Example (2): Isolation Forest with Hyperparameter Tuning¶

Prerequisites¶

Python 3.12 (recommended)
Files on disk:
- database/train_dataset_severson.db (benchmark labels per cycle)
- database/train_features_severson.db (precomputed features per cycle)
(Optional) LaTeX installation if you want Matplotlib to render text with LaTeX:
- A TeX distribution (e.g., TeX Live/MacTeX/MiKTeX), dvipng, and fonts like cm-super.
- Don’t have LaTeX installed? Either install it, or set rcParams["text.usetex"] = False.

Before running the example in the machine_learning/hp_tuning_with_transfer_learning section, please evaluate whether the global directory path specified in src/osbad/config.py needs to be updated:

# Modify this global directory path if needed
PIPELINE_OUTPUT_DIR = Path.cwd().joinpath("artifacts_output_dir")

The following example of running an Isolation Forest model with hyperparameter tuning is also provided as a notebook in machine_learning/hp_tuning_with_transfer_learning/severson_data_source/01_train_dataset/ml_01_iforest_hyperparam_severson.ipynb.

Step-1: Load libraries¶

Import the libraries into your local development environment, including the osbad library for benchmarking anomaly detection.

Path is used for robust, cross-platform file paths.
pprint pretty-prints data structures for readable diagnostics.
duckdb is the embedded analytical database engine storing the dataset.
optuna is a hyperparameter optimization framework used to search for the best model configuration.
bconf: project config utilities (e.g., where to write artifacts).
hp: hyperparameter tuning utilities including the objective function, aggregation of best trials, and Pareto front visualization.
BenchDB: a thin layer around DuckDB that provides convenience loaders.
ModelRunner, modval, bviz: modeling, model validation, and visualization helpers for the benchmarking study.

# Standard library
from pathlib import Path
import pprint

# Third-party libraries
import duckdb
import pandas as pd
import matplotlib.pyplot as plt
import numpy as np
import optuna

# Custom osbad library for anomaly detection
import osbad.config as bconf
import osbad.hyperparam as hp
import osbad.modval as modval
import osbad.viz as bviz
from osbad.database import BenchDB
from osbad.model import ModelRunner

Step-2: Load Benchmarking Dataset¶

Define the path to the DuckDB database file using the DB_DIR from bconf.
Create a DuckDB connection (read-only) and load the full training dataset from the df_train_dataset_sv table.
Retrieve the unique cell indices available in the training dataset.

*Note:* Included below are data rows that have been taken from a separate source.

Lemma collect_ok buf : bytes buf -> forall fuel it, 0 <= cursor it <= zlen buf ->
  left_over buf it < Z.of_nat fuel ->
  exists items, collect (E:=E) fuel buf it = Ok items /\ pieces (zdrop (cursor it) buf) (bodies items).
Proof.
  intros Hb fuel. induction fuel as [|fuel IH]; intros it Hc Hf.
  { unfold left_over in Hf. destruct (done_ it); lia. }
  cbn [collect]. unfold frames_next.
  destruct (done_ it) eqn:Hd; [rb; exists []; split; [done|constructor]|].
  destruct (zlen buf <=? cursor it) eqn:He; b2p; [rb; exists []; split; [done|constructor]|].
  rewrite slice_ok by lia. rb. rewrite ztake_all by (rewrite zlen_zdrop by lia; lia).
  unfold left_over in Hf. rewrite Hd in Hf.
  assert (Hrem : zlen (zdrop (cursor it) buf) = zlen buf - cursor it) by (rewrite zlen_zdrop; lia).
  assert (Hbr : bytes (zdrop (cursor it) buf)) by (by apply bytes_drop).
  assert (Herr : forall e, exists items,
    (let! (item, it) := (let! it := after_error (E:=E) buf it in Ok (Some (inr e), it)) in
     match item with
     | None => Ok []
     | Some x => let! rest := collect fuel buf it in Ok (x :: rest)
     end) = Ok items /\ pieces (zdrop (cursor it) buf) (bodies items)).
  { intros e. destruct (after_error_ok buf it) as (it' & -> & _ & Hc' & Hm); [lia|]. rb.
    destruct (IH it') as (items & -> & Hp); [lia| |].
    - unfold left_over. destruct Hm as [-> | [-> Hlt]]; [lia|]. rewrite Hd. lia.
    - rb. eexists. split; [done|]. cbn [bodies flat_map app]. apply (pieces_later _ _ _ (cursor it')); [lia|done]. }
  destruct (parse_hdr (zdrop (cursor it) buf)) as [h|e|] eqn:Hh.
  - destruct (zlen (zdrop (cursor it) buf) <? hdr_len h) eqn:Hlen; [apply Herr|]. b2p.
    pose proof (law_len _ h Hh) as Hpos.
    assert (Hz : zlen (ztake (hdr_len h) (zdrop (cursor it) buf)) = hdr_len h) by (apply zlen_ztake; lia).
    destruct (law_frame _ h _ Hbr Hh Hz) as (f & Hmk & Hbody).
    rewrite slice_ok by lia. rb. rewrite Z.sub_0_r, zdrop_0, Hmk. rb.
    destruct (IH {| cursor := cursor it + hdr_len h; done_ := false; resync := resync it |}) as (items & -> & Hp);
      [cbn; lia|unfold left_over; cbn; lia|]. rb.
    eexists. split; [done|]. cbn [bodies flat_map app]. rewrite Hbody. cbn [cursor] in Hp.
    rewrite <- (ztake_zdrop (zdrop (cursor it) buf) (hdr_len h)) at 1.
    apply (pieces_cons []). by rewrite zdrop_zdrop by lia.
  - apply Herr.
  - by apply law_total in Hbr.
Qed.

(** One complete frame: its header parses and announces its length. *)
Definition frame_ok (f : list Z) : Prop := bytes f /\ exists h, parse_hdr f = Ok h /\ hdr_len h = zlen f.

Lemma collect_frames fs : Forall frame_ok fs -> forall fuel pre, (length fs < fuel)%nat ->
  exists frs, (forall r, collect (E:=E) fuel (pre ++ concat fs) {| cursor := zlen pre; done_ := false; resync := r |}
    = Ok (map inl frs)) /\ map frame_body frs = fs.
Proof.
  induction 1 as [|f fs (Hbf & h & Hh & Hlen) Hfs IH]; intros [|fuel] pre Hf; cbn [length] in Hf; try lia.
  - exists []. split; [|done]. intros r. cbn [collect concat]. unfold frames_next. cbn [done_ cursor].
    by rewrite app_nil_r, (proj2 (Z.leb_le _ _)) by lia.
  - destruct (IH fuel (pre ++ f)) as (frs & Hc & Hm); [lia|].
    destruct (law_frame f h f Hbf Hh (eq_sym Hlen)) as (fr & Hmk & Hbody).
    exists (fr :: frs). split; [intros r|cbn [map]; by rewrite Hbody, Hm].
    cbn [collect concat]. unfold frames_next. cbn [done_ cursor resync].
    pose proof (law_len _ h Hh) as Hpos.
    rewrite (proj2 (Z.leb_gt _ _)) by zlia.
    rewrite (slice_end pre (f ++ concat fs)) by (rewrite ?zlen_app; lia). rb.
    rewrite (law_prefix f h) by (done || lia). rewrite (proj2 (Z.ltb_ge _ _)) by zlia.
    rewrite (slice_mid [] f (concat fs)) by (rewrite ?(@zlen_nil Z); done || lia). rb.
    rewrite Hmk. rb. specialize (Hc r). rewrite <- app_assoc, zlen_app in Hc. by rewrite Hlen, Hc.
Qed.

Lemma ok_count_inl (frs : list F) : ok_count (map inl frs) = zlen frs.
Proof. unfold ok_count. induction frs; cbn [map foldr]; [done|]. rewrite zlen_cons. lia. Qed.

Lemma frames_length fs : Forall frame_ok fs -> (length fs <= length (concat fs))%nat.
Proof.
  induction 1 as [|f fs (_ & h & Hh & Hlen) _ IH]; cbn [length concat]; [done|].
  pose proof (law_len _ h Hh). rewrite length_app. unfold zlen in *. lia.
Qed.
End Iterator.

(** On any bytes the resynchronising iterator terminates without a panic,
    and the frames it yields are disjoint pieces of the buffer in order, so the
    frame count the muxer adds to its statistics never counts a byte twice. *)
Theorem audio_frames_total {F} {SF : FrameSyntax F} {LF : FrameLaws F} (buf : list Z) :
  bytes buf ->
  exists items, frames_with_resync (E:=Empty_set) buf = Ok items /\ pieces buf (bodies items).
Proof.
  intros Hb. unfold frames_with_resync. pose proof (zlen_nonneg buf).
  apply (collect_ok buf Hb); [cbn; lia|unfold left_over, zlen; cbn; lia].
Qed.

Lemma audio_frames_total_witness :
  exists items : list (Aac.AdtsFrame + CodecParseError),
    frames_with_resync (E:=Empty_set) [0x00; 0xFF; 0xF1; 0x50; 0x80; 0x01; 0x1F; 0xFC; 0xAA] = Ok items.
Proof.
  destruct (audio_frames_total (F:=Aac.AdtsFrame) [0x00; 0xFF; 0xF1; 0x50; 0x80; 0x01; 0x1F; 0xFC; 0xAA])
    as (items & H & _).
  - repeat constructor; lia.
  - exists items. exact H.
Defined.

(** A buffer of complete audio frames, one after the other, is split into
    exactly those frames, with no error item, and the count is their number. *)
Theorem audio_frames_counted {F} {SF : FrameSyntax F} {LF : FrameLaws F} (fs : list (list Z)) :
  Forall frame_ok fs ->
  exists frs : list F, frames_with_resync (E:=Empty_set) (concat fs) = Ok (map inl frs) /\
    frames (E:=Empty_set) (concat fs) = Ok (map inl frs) /\
    map frame_body frs = fs /\ ok_count (map inl frs) = zlen fs.
Proof.
  intros Hok. pose proof (frames_length fs Hok) as Hl.
  destruct (collect_frames (E:=Empty_set) fs Hok (S (S (length (concat fs)))) []) as (frs & Hc & Hm); [lia|].
  exists frs. split_and!; [apply Hc|apply Hc|done|].
  rewrite ok_count_inl. unfold zlen. by rewrite <- Hm, length_map.
Qed.

Lemma audio_frames_counted_witness :
  let f := [0xFF; 0xF1; 0x50; 0x80; 0x01; 0x1F; 0xFC; 0xAA] in
  exists frs : list Aac.AdtsFrame,
    frames_with_resync (E:=Empty_set) (concat [f; f]) = Ok (map inl frs) /\ ok_count (map inl frs) = 2.
Proof.
  intros f. destruct (audio_frames_counted (F:=Aac.AdtsFrame) [f; f]) as (frs & H & _ & _ & Hc).
  - repeat constructor; try lia; (eexists; split; [vm_compute; reflexivity|reflexivity]).
  - exists frs. split; [exact H|exact Hc].
Defined.

End FramesTheorems.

# Define a global variable to save fig output
PIPELINE_OUTPUT_DIR = bconf.PIPELINE_OUTPUT_DIR

# Path to database directory
DB_DIR = bconf.DB_DIR

# Path to the DuckDB instance:
# "osbad/database/train_dataset_severson.db"
db_filepath = (
    DB_DIR.joinpath("train_dataset_severson.db"))

# Create a DuckDB connection
con = duckdb.connect(
    db_filepath,
    read_only=True)

# Load all training dataset from duckdb
df_duckdb = con.execute(
    "SELECT * FROM df_train_dataset_sv").fetchdf()

# Get the cell index of training dataset
unique_cell_index_train = df_duckdb["cell_index"].unique()
print(unique_cell_index_train)

training_cell_count = len(unique_cell_index_train)
print(f"Training cell count: {training_cell_count}")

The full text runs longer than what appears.